12 de diciembre 2018 - 00:04

Boudou obtuvo libertad, pero tendrá que usar tobillera hasta que se confirme condena

Mismo camino seguiría su socio Nuñez Carmona. Fue gracias a los argumentos de juez Lijo en caso Ciccone 2. Juezas consideraron "excepcional" prisión preventiva. Cruje "doctrina Irurzun".

El comienzo. Amado Boudou, detenido por Prefectura Nacional en su departamento de Puerto Madero. 
El comienzo. Amado Boudou, detenido por Prefectura Nacional en su departamento de Puerto Madero. 

El exvicepresidente Amado Boudou consiguió que el Tribunal Oral Federal N°4 le conceda la libertad, en un fallo dividido con múltiples mensajes. Con la obligación de tener que portar siempre una tobillera electrónica con monitoreo de GPS; tener que comparecer quincenalmente ante el tribunal; depositar una caución real de un millón de pesos; y no poder salir del país, será externado del penal de Ezeiza en las próximas horas. Los jueces, por mayoría sostuvieron una frase que funcionará como antecedente y puede tener réplicas en otros casos resonantes donde hay empresarios y exfuncionarios detenidos. Sostuvieron que “el encarcelamiento sin condena firme solo puede aplicarse excepcionalmente, y cuando se considere que existe en el caso concreto peligro de fuga o entorpecimiento de la investigación”.

La cuestión agrega una pizca de sentido común a una condena que tuvo la espectacularidad de una inmediata detención, algo que fue inédito para el propio Tribunal, entonces liderado por Pablo Bertuzzi, que luego obtuvo una plaza en la ambicionada Cámara Federal por mayoría simple del Consejo de la Magistratura.
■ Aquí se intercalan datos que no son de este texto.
Lemma cancelled_for_step w l w' r :
  inv w → step w l = Some w' → cancelled_for r (state w) = true → cancelled_for r (state w') = true.
Proof.
  intros Hi Hs Hr. pose proof Hi as (_ & _ & Ho & _).
  assert (Hcan : ∀ k k' w1, cancel_step k w = Some (k', w1) → cancelled_for r (state w1) = true).
  { intros [r0|r0|p work|work|] k' w1 Hc; simpl in Hc.
    - by injection Hc as <- <-.
    - destruct (locked w); [done|]. destruct (state w) as [|[r1|]|r1|]; simpl in *; try done; by injection Hc as <- <-.
    - destruct (publish_step p w) as [p' w2] eqn:Hp. injection Hc as <- <-.
      by destruct (publish_step_spec _ _ _ _ Hi Hp) as (_ & -> & _).
    - injection Hc as <- <-. by destruct work.
    - done. }
  destruct l as [|r0|k r0|k| | | |ready|]; simpl in Hs; try (by injection Hs as <-); try (destruct (owner w); try done; by injection Hs as <-).
  - destruct (cancellers w !! k); [done|]. by injection Hs as <-.
  - destruct (cancellers w !! k) as [c|]; [|done]. simpl in Hs.
    destruct (cancel_step c w) as [[c' w1]|] eqn:Hc; [|done]. injection Hs as <-. exact (Hcan _ _ _ Hc).
  - unfold run_owner in Hs. destruct Ho as [Ho _].
    destruct (owner w) as [| | |ready|p c|c|p r0| | | |p| | |k| |]; try done.
    + injection Hs as <-. destruct (state w) as [|[r1|]|r1|] eqn:Hst; simpl; rewrite ?Hst; done.
    + destruct (state w) as [|[r1|]|r1|] eqn:Hst; try done; by injection Hs as <-.
    + destruct (publish_step p w) as [p' w1] eqn:Hp. injection Hs as <-.
      by destruct (publish_step_spec _ _ _ _ Hi Hp) as (_ & Hst & _); destruct p'; simpl; rewrite Hst.
    + by injection Hs as <-.
    + destruct (publish_step p w) as [p' w1] eqn:Hp. injection Hs as <-.
      by destruct (publish_step_spec _ _ _ _ Hi Hp) as (_ & Hst & _); destruct p'; simpl; rewrite Hst.
    + by injection Hs as <-.
    + destruct (state w) as [|[r1|]|r1|] eqn:Hst; try done; by injection Hs as <-.
    + by rewrite Ho in Hr.
    + destruct (publish_step p w) as [p' w1] eqn:Hp. injection Hs as <-.
      by destruct (publish_step_spec _ _ _ _ Hi Hp) as (_ & Hst & _); destruct p'; simpl; rewrite Hst.
    + by injection Hs as <-.
    + by injection Hs as <-.
    + destruct (cancel_step k w) as [[k' w1]|] eqn:Hc; injection Hs as <-; [exact (Hcan _ _ _ Hc)|done].
Qed.

Lemma cancelled_for_execute w ls w' r :
  inv w → execute w ls = Some w' → cancelled_for r (state w) = true → cancelled_for r (state w') = true.
Proof.
  revert w. induction ls as [|l ls IH]; simpl; intros w Hi He Hr; [by injection He as <-|].
  destruct (step w l) as [w1|] eqn:Hs; [|done]. by eapply (IH w1); [eapply execution_inv_step|done|eapply cancelled_for_step].
Qed.

(** A scope of a closed cache completes no more. *)
Lemma closed_step w l w' :
  inv w → step w l = Some w' → closed w = true → state w ≠ Completed →
  closed w' = true ∧ state w' ≠ Completed.
Proof.
  intros Hi Hs Hcl Hst.
  assert (Hpub : ∀ p p' w1, publish_step p w = (p', w1) → closed w1 = true ∧ state w1 ≠ Completed)
    by (intros [] p' w1 Hp; simpl in Hp; by injection Hp as <- <-).
  assert (Hcan : ∀ k k' w1, cancel_step k w = Some (k', w1) → closed w1 = true ∧ state w1 ≠ Completed).
  { intros [r0|r0|p work|work|] k' w1 Hc; simpl in Hc; [by injection Hc as <- <-| | | |done].
    - destruct (locked w); [done|]. destruct (state w); simpl in Hc; by injection Hc as <- <-.
    - destruct (publish_step p w) as [p' w2] eqn:Hp. injection Hc as <- <-. by eapply Hpub.
    - injection Hc as <- <-. by destruct work. }
  destruct l as [|r0|k r0|k| | | |ready|]; simpl in Hs; try (by injection Hs as <-);
    try (destruct (owner w); try done; by injection Hs as <-).
  - destruct (cancellers w !! k); [done|]. by injection Hs as <-.
  - destruct (cancellers w !! k) as [c|]; [|done]. simpl in Hs.
    destruct (cancel_step c w) as [[c' w1]|] eqn:Hc; [|done]. injection Hs as <-. exact (Hcan _ _ _ Hc).
  - unfold run_owner in Hs.
    destruct (owner w) as [| | |ready|p c|c|p r0| | | |p| | |k| |]; try done;
      try (destruct (publish_step p w) as [p' w1] eqn:Hp; injection Hs as <-; destruct p'; exact (Hpub _ _ _ Hp));
      try (injection Hs as <-; done).
    + injection Hs as <-. by destruct (state w) eqn:E; simpl; rewrite ?E.
    + rewrite Hcl in Hs. destruct (state w) as [|[r1|]|r1|] eqn:E; try done; simpl in Hs; injection Hs as <-; simpl; rewrite ?E; done.
    + destruct (state w) as [|[r1|]|r1|] eqn:E; try done; injection Hs as <-; simpl; rewrite ?E; try done.
      by destruct (recorded_reason _); simpl; rewrite ?E.
    + destruct (cancel_step k w) as [[k' w1]|] eqn:Hc; injection Hs as <-; [exact (Hcan _ _ _ Hc)|done].
Qed.

Lemma closed_execute w ls w' :
  inv w → execute w ls = Some w' → closed w = true → state w ≠ Completed → state w' ≠ Completed.
Proof.
  revert w. induction ls as [|l ls IH]; simpl; intros w Hi He Hc Hst; [by injection He as <-|].
  destruct (step w l) as [w1|] eqn:Hs; [|done]. destruct (closed_step _ _ _ Hi Hs Hc Hst).
  by eapply (IH w1); [eapply execution_inv_step|..].
Qed.
End ScopeInv.

(** ** What a scope promises *)
Module ScopeTheorems.
Import Scope ScopeInv.

(** C15: a scope retires its work exactly once, after its verdict. However
    polls, cancellations by any number of threads, the drop of the execution
    and the closing of the cache interleave: the work is destroyed at most once,
    and exactly once when the execution is gone and the cancellations under way
    have ended; unless a panic is unwinding, the token already has its terminal
    reason when the work is destroyed, and when a result is returned; a
    returned value means that the scope completed, a returned cancellation that
    it was cancelled for the reason returned; and polling panics only when the
    scope is polled again after it has returned its value. *)
Theorem scope_retires_its_work_once ls w :
  execute initial ls = Some w →
  (length (destroyed w) ≤ 1)%nat ∧
  (owner w = O_Gone → (∀ k c, cancellers w !! k = Some c → c = K_Done) → length (destroyed w) = 1%nat) ∧
  (∀ o, (o, false) ∈ destroyed w → is_Some o) ∧
  (∀ r, r ∈ returned w → r = R_Pending ∨
     is_Some (recorded_reason (request w)) ∧
     state w = match r with R_Cancelled c => SCancelled c | _ => Completed end) ∧
  (owner w = O_Panicked → R_Value ∈ returned w).
Proof.
  intros He. assert (inv w) as Hi by (eapply execution_inv_execute, He; apply execution_inv_initial).
  pose proof Hi as (_ & Hcop & [Ho1 Ho2] & _ & Hret & Hdes). pose proof (copies_state w Hi) as Hone.
  assert (0 ≤ msum canceller_has (cancellers w)) as Hm.
  { apply msum_nonneg. intros k c _. destruct c as [| |? []|[]|]; simpl; lia. }
  unfold copies in Hcop. split_and!.
  - destruct (state w), (owner w) as [| | | | | | | | | | | | |[| |? []|[]|]| |]; simpl in *; lia.
  - intros How Hdone. rewrite How in *. simpl in *.
    rewrite msum_zero in Hcop by (intros k c Hk; by rewrite (Hdone k c Hk)).
    destruct (state w); simpl in *; [done|lia..].
  - intros o Hd. specialize (Hdes _ Hd eq_refl). by destruct o.
  - intros r Hr. specialize (Hret r Hr). destruct r; [right|right|by left]; destruct Hret as [-> Hrec];
      (split; [by apply not_eq_None_Some|done]).
  - intros How. rewrite How in *. by destruct (Ho2 Ho1) as [?|[]].
Qed.

(** Cancelling is final. Once a cancellation for [r] has been recorded,
    be it while the work is being polled, whatever any thread does afterwards
    every result the scope returns is that cancellation, with that reason; and
    once its cache is closed, a scope that has not completed never returns a
    value. *)
Theorem cancellation_is_final ls w ls' w' r :
  execute initial ls = Some w → execute w ls' = Some w' →
  (cancelled_for r (state w) = true → ∀ x, x ∈ returned w' → x = R_Pending ∨ x = R_Cancelled r) ∧
  (closed w = true → state w ≠ Completed → R_Value ∉ returned w').
Proof.
  intros He He'. assert (inv w) as Hi by (eapply execution_inv_execute, He; apply execution_inv_initial).
  assert (inv w') as (_ & _ & _ & _ & Hret & _) by by eapply execution_inv_execute. split.
  - intros Hr x Hx. pose proof (cancelled_for_execute _ _ _ _ Hi He' Hr) as Hr'. specialize (Hret x Hx).
    destruct x as [|r'|]; [destruct Hret as [Hst _]; by rewrite Hst in Hr'| |by left].
    destruct Hret as [Hst _]. rewrite Hst in Hr'. simpl in Hr'. bool_to_prop. subst. by right.
  - intros Hc Hst Hx. destruct (Hret _ Hx) as [Hst' _]. by apply (closed_execute _ _ _ Hi He' Hc Hst).
Qed.

Definition world_of (ls : list Label) : World := default initial (execute initial ls).

(** The work is polled while another thread cancels it: its result is refused. *)
Definition cancelled_poll : list Label :=
  [Poll; Run; UserReturns false; Run; Poll; Run; StartCancel 3 CallerCancelled; RunCancel 3; RunCancel 3].
Definition refused : list Label :=
  [UserReturns true; Run; Run; Run; Run; RunCancel 3; RunCancel 3; RunCancel 3; Drop; Run] ++ repeat Run 6.

Lemma scope_retires_its_work_once_witness :
  let w := world_of (cancelled_poll ++ refused) in
  owner w = O_Gone ∧ length (destroyed w) = 1%nat ∧ returned w = [R_Pending; R_Cancelled CallerCancelled].
Proof.
  set (w := world_of (cancelled_poll ++ refused)).
  assert (execute initial (cancelled_poll ++ refused) = Some w) as H1 by (vm_compute; reflexivity).
  assert (owner w = O_Gone) as H2 by (vm_compute; reflexivity).
  assert (map_Forall (λ _ c, c = K_Done) (cancellers w)) as H3 by (by apply (bool_decide_unpack _); vm_compute).
  assert (returned w = [R_Pending; R_Cancelled CallerCancelled]) as H4 by (vm_compute; reflexivity).
  destruct (scope_retires_its_work_once _ w H1) as (_ & Hone & _).
  exact (conj H2 (conj (Hone H2 H3) H4)).
Defined.

Lemma cancellation_is_final_witness :
  let w := world_of cancelled_poll in
  state w = Polling (Some CallerCancelled) ∧
  ∀ x, x ∈ returned (world_of (cancelled_poll ++ refused)) → x = R_Pending ∨ x = R_Cancelled CallerCancelled.
Proof.
  set (w := world_of cancelled_poll). set (w' := world_of (cancelled_poll ++ refused)).
  assert (execute initial cancelled_poll = Some w) as H1 by (vm_compute; reflexivity).
  assert (execute w refused = Some w') as H2 by (vm_compute; reflexivity).
  assert (state w = Polling (Some CallerCancelled)) as H3 by (vm_compute; reflexivity).
  assert (cancelled_for CallerCancelled (state w) = true) as H4 by (vm_compute; reflexivity).
  destruct (cancellation_is_final _ w _ w' CallerCancelled H1 H2) as [Hfin _].
  exact (conj H3 (Hfin H4)).
Defined.
End ScopeTheorems.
Su reemplazante, Adriana Pallioti, junto a su colega Gabriela López Iñiguez conformaron el voto que definió la suerte de Boudou, detenido desde agosto pasado. Néstor Costabel votó en disidencia, lo que abrió la puerta a que la Cámara de Casación pueda intervenir. Más tarde o más temprano, si se confirma su pena en diversas instancias, será de cumplimiento efectivo y el exvice podría regresar a prisión hasta que se cumplan los dos tercios de los 5 años y 8 meses de la pena.

La decisión de las juezas desató la ira en despachos oficiales. Más por lo que puede significar a futuro en otros casos, que por la relevancia que tiene en el punto concreto de Boudou. Ya es el primer traspié a la denominada “doctrina Irurzun”. Otro sector del Gobierno celebró en silencio. Son los que perciben (a futuro) los riesgos de encarcelamientos preventivos a mansalva cuando el poder político se escapa de las manos. Consideran que esa maquinaria, cuanto antes se desactive, menos problemática puede ser. El ministro de Justicia, Germán Garavano, salió al cruce de la decisión, aunque dijo a título “personal” no compartirla. “Cuando las penas son a cumplir, cuando uno es condenado pierde la inocencia. Así está previsto en el nuevo Código Procesal. Lamentablemente esto es un retroceso”, sostuvo. De todas formas, afirmó que el Gobierno respeta la decisión judicial, algo que podría alcanzar también al socio y amigo de Boudou (también preso) José María Nuñez Carmona que solicitará su salida hoy mismo.

“Queremos dejar a salvo nuestro criterio, en cuanto a que, el dictado de la sentencia de condena no firme, no debe operar en forma automática en relación a la valoración de los riesgos procesales, sino antes bien, debe ser ponderado en forma conjunta con otras circunstancias objetivas que denoten peligros de fuga”, indicó el voto mayoritario conocido ayer. Todo a contramano del viento que vino atravesando las decisiones de Comodoro Py cruzadas con expedientes de alta densidad política. Son los riesgos de los puntos ciegos: pueden poner en riesgo la estabilidad de la estructura.

La defensa aprovechó bien la brecha que dejó el juez Ariel Lijo cuando el pasado viernes procesó a los imputados por la denominada Ciccone 2, Katya Daura, Ricardo Echegaray y Jorge Brito, entre otros. A ellos no les dictó la prisión preventiva en virtud de que no había riesgos de obstrucción. La devolución de gentilezas del tribunal fue un mensaje enviado a primera instancia: la vara con la que se disponen prisiones debe tener un hilo argumental de coherencia que permita ser proyectado y sostenido en diversas instancias.